Stiffelio, tenore, è appunto il Pastore del titolo, alle prese con la conclamata infedeltà della moglie, soprano; il protagonista è lacerato fra il proprio risentimento, il rapporto con il perdono cristiano e il dogma religioso. Terzo incomodo è il padre di lei, baritono, preoccupato essenzialmente di salvare l’onore della figlia e che arriverà per questo ad ucciderne l’amante. Il finale in chiesa durante la funzione, in cui il pastore perdonerà l’adultera citando le parole della bibbia. La società luterana anestetizza dunque la pulsione erotica nel rigore della fede e del dovere.
La messa in scena di Guy Montavon è sostanzialmente classica e illustrativa, ma sicuramente caratterizzata da attenzione scenografica e buon gusto nel disporre cantanti e coro.
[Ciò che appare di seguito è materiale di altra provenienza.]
Lemma output_refs_nodup t :
  fits 32 (N.of_nat (length (tx_output (tx t)))) → NoDup ((λ o, output_ref t o.1) <$> enumerate (tx_output (tx t))).
Proof.
  intros Hn. unfold enumerate. rewrite fmap_imap. apply NoDup_alt. intros i j r Hi Hj.
  rewrite list_lookup_imap in Hi, Hj.
  destruct (tx_output (tx t) !! i) as [x|] eqn:Hxi; [|done]. destruct (tx_output (tx t) !! j) as [y|] eqn:Hyj; [|done].
  injection Hi as Hi. injection Hj as Hj. rewrite <-Hj in Hi. injection Hi as Heq.
  apply lookup_lt_Some in Hxi, Hyj. unfold fits in Hn. rewrite !N.mod_small in Heq by lia. lia.
Qed.

Lemma delete_consumed_all V task (ctx : IndexingContext Ext) (inputs : list TxIn) :
  lists V task →
  Forall (λ i, ∃ u, resolve_input ctx (input_ref i) = Some u ∧
                    valid (MkUtxosByAddressKey (script u) (height u) (input_ref i)) ∧
                    (V !! input_ref i = Some (script u, height u) ∨ V !! input_ref i = None)) inputs →
  ∃ task', for_each inputs task (delete_consumed ctx) = Ok task' ∧ lists (unlist inputs V) task'.
Proof.
  revert V task. induction inputs as [|i inputs IH]; intros V task Hls Hin; [by exists task|].
  apply Forall_cons in Hin as [(u & Hu & Hk & HV) Hin].
  destruct (delete_consumed_lists V task ctx i u Hls Hu Hk HV) as (task1 & Hd & Hls1).
  cbn [for_each]. rewrite Hd. cbn [rbind]. apply IH; [exact Hls1|].
  eapply Forall_impl; [exact Hin|]. intros i' (u' & Hu' & Hk' & HV'). exists u'. split_and!; [done|done|].
  rewrite lookup_delete. case_decide; [by right|exact HV'].
Qed.

Lemma set_produced_all V task (ctx : IndexingContext Ext) t outs :
  lists V task → NoDup ((λ o, output_ref t o.1) <$> outs) →
  Forall (λ o, valid (MkUtxosByAddressKey (script_pubkey o.2) (block_height ctx) (output_ref t o.1)) ∧
               V !! output_ref t o.1 = None) outs →
  ∃ task', for_each outs task (set_produced t ctx) = Ok task' ∧
    lists (foldl (enlist t (block_height ctx)) V outs) task'.
Proof.
  revert V task. induction outs as [|o outs IH]; intros V task Hls Hnd Hall; [by exists task|].
  apply Forall_cons in Hall as [[Hk Hnew] Hall]. cbn [fmap list_fmap] in Hnd. apply NoDup_cons in Hnd as [Hno Hnd].
  destruct (set_produced_lists V task ctx t o Hls Hk Hnew) as (task1 & Hs & Hls1).
  cbn [for_each foldl]. rewrite Hs. cbn [rbind]. apply IH; [exact Hls1|exact Hnd|].
  apply Forall_forall. intros o' Ho'. rewrite Forall_forall in Hall. destruct (Hall o' Ho') as [Hk' Hnew'].
  split; [done|]. unfold enlist. rewrite lookup_insert_ne; [done|]. intros Heq. apply Hno. rewrite Heq.
  apply list_elem_of_fmap. by exists o'.
Qed.

(** The table of outputs by address lists exactly the outputs that were created
    and not spent, each under the script and the height it was created with.
    Indexing a transaction whose inputs are resolved as they were listed takes
    what it spends off the list, unless it is a coinbase, and puts all it
    creates on it, with no other change. *)
Lemma utxos_by_address_lists (V : Listing) (t : TransactionWithId) (task : IndexingTask DB)
    (ctx : IndexingContext Ext) :
  lists V task →
  (is_coinbase (tx t) = false →
     Forall (λ i, ∃ u, resolve_input ctx (input_ref i) = Some u ∧ V !! input_ref i = Some (script u, height u))
       (tx_input (tx t))) →
  (∀ r, is_Some (V !! r) → tx_hash r ≠ tx_id t) → length (tx_id t) = 32 → fits 64 (block_height ctx) →
  fits 32 (N.of_nat (length (tx_output (tx t)))) → Forall (λ o, valid (script_pubkey o)) (tx_output (tx t)) →
  ∃ task', utxos_by_address_process_tx t (task, ctx) = Ok (task', ctx) ∧ lists (list_tx (block_height ctx) V t) task'.
Proof.
  intros Hls Hin Hnew Hid Hh Hn Hout. unfold utxos_by_address_process_tx, list_tx.
  set (V1 := if is_coinbase (tx t) then V else unlist (tx_input (tx t)) V).
  assert (∃ t1, (if is_coinbase (tx t) then Ok task else for_each (tx_input (tx t)) task (delete_consumed ctx)) = Ok t1 ∧
            lists V1 t1) as (t1 & -> & Hls1).
  { unfold V1. destruct (is_coinbase (tx t)); [by exists task|]. apply delete_consumed_all; [done|].
    eapply Forall_impl; [by apply Hin|]. intros i (u & Hu & HV). exists u. split_and!; [done| |by left].
    by apply (ls_valid _ _ Hls). }
  cbn [rbind].
  destruct (set_produced_all V1 t1 ctx t (enumerate (tx_output (tx t))) Hls1) as (t2 & -> & Hls2).
  - apply output_refs_nodup. exact Hn.
  - apply Forall_forall. intros [j o] Ho. apply elem_of_lookup_imap in Ho as (j' & o' & Heq & Ho).
    injection Heq as -> ->. cbn [fst snd]. rewrite Forall_lookup in Hout. split.
    + split; [by eapply Hout|]. split; [exact Hh|]. by apply output_ref_valid.
    + destruct (V1 !! output_ref t j') as [p|] eqn:Hp; [|done]. exfalso.
      apply (Hnew (output_ref t j')); [|done]. unfold V1 in Hp. destruct (is_coinbase (tx t)); [by eexists|].
      apply unlist_subset in Hp. by eexists.
  - cbn [rbind]. by exists t2.
Qed.
End UtxosByAddress.

(** ** Transactions by address *)
Section TxCount.
Context {DB : Type} `{RocksDBOk DB} `{HashOrderOk} `{Bitcoin}.
Context {Ext : Type} `{!IndexMap TransactionIndexer (list byte) Ext}.

Abbreviation count_key s := (encode_key TxCountByAddressKV s).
Ambienti asettici, sui toni del grigio, grandi tavoli che creano distanza fra i personaggi, ringhiere, tombe ben allineate: un richiamo costante all’ordine e al rigore. Tutti vestono di nero o di grigio con chiari rimandi ai beghinaggi di matrice nordica. Assolutamente azzeccato il finale simbolico: il coro è irreggimentato, un esercito più che un consesso di fedeli; grandi libri alle pareti richiamano la bibbia; una pietra sovrasta ogni corista, simbolo dell’incapacità di perdono di una società gretta e bigotta. Stiffelio nel finale si redime perdonando la moglie colpevole. Una lettura coerente e attenta insomma, certo non sempre si evita l’effetto del “concerto in costume”, ma nel complesso lo spettacolo si segue ed è piacevole e ben calibrato.
Ottima la compagnia di canto in cui spiccano Luciano Ganci (Stiffelio) e Vladimir Stoyanov (Stankar). Il primo esibisce una voce squillante, sicura agli acuti, timbrata e di notevole volume e sonorità. Il tenore si trova a proprio agio sia vocalmente che scenicamente in una parte che più di altre si adatta alle caratteristiche fisiche e recitative dell’interprete. Il secondo è superbo per la nobile linea di canto e il fraseggio finissimo, delineando un personaggio combattuto e dolente che mostra in nuce gli sviluppi verdiani che porteranno a Rigoletto e Germont Padre.
Ottima anche Caterina Marchesini come Lina, forte di una voce sicura e di una buona aderenza al personaggio. Professionale e convincente anche il resto del cast: Carlo Raffaelli, Gabriele Sagona, Francesco Pittari e Sara Rossini.
Corretta la direzione di Leonardo Sini.
Molti applausi con lancio di fiori per i protagonisti.